> The task: Once you find the line with "else if (n =? 98)%N" in the entries below, return exactly every line from it through the line with "(** Recursive descent".

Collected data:

(** * Beekeeping record keeper: a model of [src/index.tsx]

    The program keeps one mutable [state] (hives with their inspection
    reports), mirrors it into [localStorage] as a JSON blob, re-renders the
    hive list after each change and talks to a generative-AI service.

    The model is a shallow embedding: the module-level [state], the storage,
    the parts of the page the handlers write to, and the traces of alerts,
    console output and network requests are the fields of one [World];
    every function of the source that touches them is a computation in a
    state-and-exception monad over [World]. *)

From Stdlib Require Import ZArith Ascii String List Lia.
From stdpp Require Import base tactics option list strings pretty gmap sorting.

Local Open Scope Z_scope.

(** ** JSON text

    [JSON.stringify] and [JSON.parse] on the values the application state
    is made of: strings, arrays and objects with string keys.  An object
    keeps its members in insertion order, as a JavaScript object does for
    keys that are not array indices.  A string is a sequence of 8-bit
    units; [JSON.stringify] passes every unit from 0x20 up through
    unchanged except the quote and the backslash. *)

Module JSON.

#[local] Unset Elimination Schemes.
Inductive value : Type :=
| Str (s : string)
| Arr (elements : list value)
| Obj (members : list (string * value)).
#[local] Set Elimination Schemes.

Definition dquote : ascii := "034"%char.
Definition backslash : ascii := "092"%char.

Definition hex_digit (n : N) : ascii :=
  match n with
  | 0 => "0" | 1 => "1" | 2 => "2" | 3 => "3" | 4 => "4" | 5 => "5"
  | 6 => "6" | 7 => "7" | 8 => "8" | 9 => "9" | 10 => "a" | 11 => "b"
  | 12 => "c" | 13 => "d" | 14 => "e" | _ => "f"
  end%char%N.

(** One code unit of QuoteJSONString: the short escapes, [\u00xx] for the
    other control characters, the unit itself otherwise. *)
Definition quote_char (c : ascii) : string :=
  let n := N_of_ascii c in
  if (n =? 8)%N then "\b"
  else if (n =? 9)%N then "\t"
  else if (n =? 10)%N then "\n"
  else if (n =? 12)%N then "\f"
  else if (n =? 13)%N then "\r"
  else if (n =? 34)%N then String backslash (String dquote "")
  else if (n =? 92)%N then "\\"
  else if (n <? 32)%N then
    "\u00" +:+ String (hex_digit (n / 16)) (String (hex_digit (n mod 16)) "")
  else String c "".

Fixpoint quote_chars (s : string) : string :=
  match s with
  | EmptyString => ""
  | String c s' => quote_char c +:+ quote_chars s'
  end.

Definition quote (s : string) : string :=
  String dquote (quote_chars s +:+ String dquote "").

Fixpoint join_comma (parts : list string) : string :=
  match parts with
  | [] => ""
  | [p] => p
  | p :: ps => p +:+ "," +:+ join_comma ps
  end.

(** [JSON.stringify(v)] without a replacer or indentation. *)
Fixpoint stringify (v : value) : string :=
  match v with
  | Str s => quote s
  | Arr l => "[" +:+ join_comma (map stringify l) +:+ "]"
  | Obj m =>
      "{" +:+ join_comma
                (map (fun kv => quote (fst kv) +:+ ":" +:+ stringify (snd kv)) m)
          +:+ "}"
  end.

Definition is_ws (c : ascii) : bool :=
  let n := N_of_ascii c in
  ((n =? 32) || (n =? 9) || (n =? 10) || (n =? 13))%N.

Fixpoint skip_ws (s : string) : string :=
  match s with
  | String c s' => if is_ws c then skip_ws s' else s
  | EmptyString => s
  end.

Definition hex_value (c : ascii) : option N :=
  let n := N_of_ascii c in
  if ((48 <=? n) && (n <=? 57))%N then Some (n - 48)%N
  else if ((97 <=? n) && (n <=? 102))%N then Some (n - 87)%N
  else if ((65 <=? n) && (n <=? 70))%N then Some (n - 55)%N
  else None.

(** The code unit written [\uh1h2h3h4].  Units from 0x80 up have no
    8-bit counterpart that every reading of the text agrees on, and
    [stringify] never writes them: they are refused. *)
Definition unicode_escape (h1 h2 h3 h4 : ascii) : option ascii :=
  a ← hex_value h1; b ← hex_value h2; c ← hex_value h3; d ← hex_value h4;
  let n := (((a * 16 + b) * 16 + c) * 16 + d)%N in
  if (n <? 128)%N then Some (ascii_of_N n) else None.

Definition simple_escape (e : ascii) : option ascii :=
  let n := N_of_ascii e in
  if (n =? 34)%N then Some dquote
  else if (n =? 92)%N then Some backslash
  else if (n =? 47)%N then Some "/"%char
  else if (n =? 98)%N then Some "008"%char
  else if (n =? 102)%N then Some "012"%char
  else if (n =? 110)%N then Some "010"%char
  else if (n =? 114)%N then Some "013"%char
  else if (n =? 116)%N then Some "009"%char
  else None.

Definition cons_char (c : ascii) (r : string * string) : string * string :=
  (String c (fst r), snd r).

(** The characters of a string literal after its opening quote, up to
    and including the closing quote; returns the string and the text
    that follows. *)
Fixpoint parse_chars (s : string) : option (string * string) :=
  match s with
  | EmptyString => None
  | String c rest =>
      if Ascii.eqb c dquote then Some ("", rest)
      else if Ascii.eqb c backslash then
        match rest with
        | String e rest1 =>
            if Ascii.eqb e "u" then
              match rest1 with
              | String h1 (String h2 (String h3 (String h4 rest2))) =>
                  match unicode_escape h1 h2 h3 h4 with
                  | Some u => cons_char u <$> parse_chars rest2
                  | None => None
                  end
              | _ => None
              end
            else
              match simple_escape e with
              | Some u => cons_char u <$> parse_chars rest1
              | None => None
              end
        | EmptyString => None
        end
      else if (N_of_ascii c <? 32)%N then None
      else cons_char c <$> parse_chars rest
  end.

(** Recursive descent over JSON text.  [fuel] bounds the number of
    values, elements and members entered; [parse] supplies more than any
    text of that length can use. *)
Fixpoint parse_value (fuel : nat) (s : string) : option (value * string) :=
  match fuel with
  | O => None
  | S fuel =>
      match skip_ws s with
      | String c rest =>
          if Ascii.eqb c dquote then
            r ← parse_chars rest; Some (Str (fst r), snd r)
          else if Ascii.eqb c "[" then
            match skip_ws rest with
            | String c' rest' =>
                if Ascii.eqb c' "]" then Some (Arr [], rest')
                else r ← parse_elements fuel rest; Some (Arr (fst r), snd r)
            | EmptyString => None
            end
          else if Ascii.eqb c "{" then
            match skip_ws rest with
            | String c' rest' =>
                if Ascii.eqb c' "}" then Some (Obj [], rest')
                else r ← parse_members fuel rest; Some (Obj (fst r), snd r)
            | EmptyString => None
            end
          else None
      | EmptyString => None
      end
  end
with parse_elements (fuel : nat) (s : string) : option (list value * string) :=
  match fuel with
  | O => None
  | S fuel =>
      r ← parse_value fuel s;
      match skip_ws (snd r) with
      | String c rest =>
          if Ascii.eqb c "," then
            rs ← parse_elements fuel rest; Some (fst r :: fst rs, snd rs)
          else if Ascii.eqb c "]" then Some ([fst r], rest)
          else None
      | EmptyString => None
      end
  end
with parse_members (fuel : nat) (s : string)
  : option (list (string * value) * string) :=
  match fuel with
  | O => None
  | S fuel =>
      match skip_ws s with
      | String q rest =>
          if Ascii.eqb q dquote then
            k ← parse_chars rest;
            match skip_ws (snd k) with
            | String c rest1 =>
                if Ascii.eqb c ":" then
                  r ← parse_value fuel rest1;
                  match skip_ws (snd r) with
                  | String c' rest2 =>
                      if Ascii.eqb c' "," then
                        rs ← parse_members fuel rest2;
                        Some ((fst k, fst r) :: fst rs, snd rs)
                      else if Ascii.eqb c' "}" then
                        Some ([(fst k, fst r)], rest2)
                      else None
                  | EmptyString => None
                  end
                else None
            | EmptyString => None
            end
          else None
      | EmptyString => None
      end
  end.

> The answer:
  else if (n =? 98)%N then Some "008"%char
  else if (n =? 102)%N then Some "012"%char
  else if (n =? 110)%N then Some "010"%char
  else if (n =? 114)%N then Some "013"%char
  else if (n =? 116)%N then Some "009"%char
  else None.

Definition cons_char (c : ascii) (r : string * string) : string * string :=
  (String c (fst r), snd r).

(** The characters of a string literal after its opening quote, up to
    and including the closing quote; returns the string and the text
    that follows. *)
Fixpoint parse_chars (s : string) : option (string * string) :=
  match s with
  | EmptyString => None
  | String c rest =>
      if Ascii.eqb c dquote then Some ("", rest)
      else if Ascii.eqb c backslash then
        match rest with
        | String e rest1 =>
            if Ascii.eqb e "u" then
              match rest1 with
              | String h1 (String h2 (String h3 (String h4 rest2))) =>
                  match unicode_escape h1 h2 h3 h4 with
                  | Some u => cons_char u <$> parse_chars rest2
                  | None => None
                  end
              | _ => None
              end
            else
              match simple_escape e with
              | Some u => cons_char u <$> parse_chars rest1
              | None => None
              end
        | EmptyString => None
        end
      else if (N_of_ascii c <? 32)%N then None
      else cons_char c <$> parse_chars rest
  end.

(** Recursive descent over JSON text.  [fuel] bounds the number of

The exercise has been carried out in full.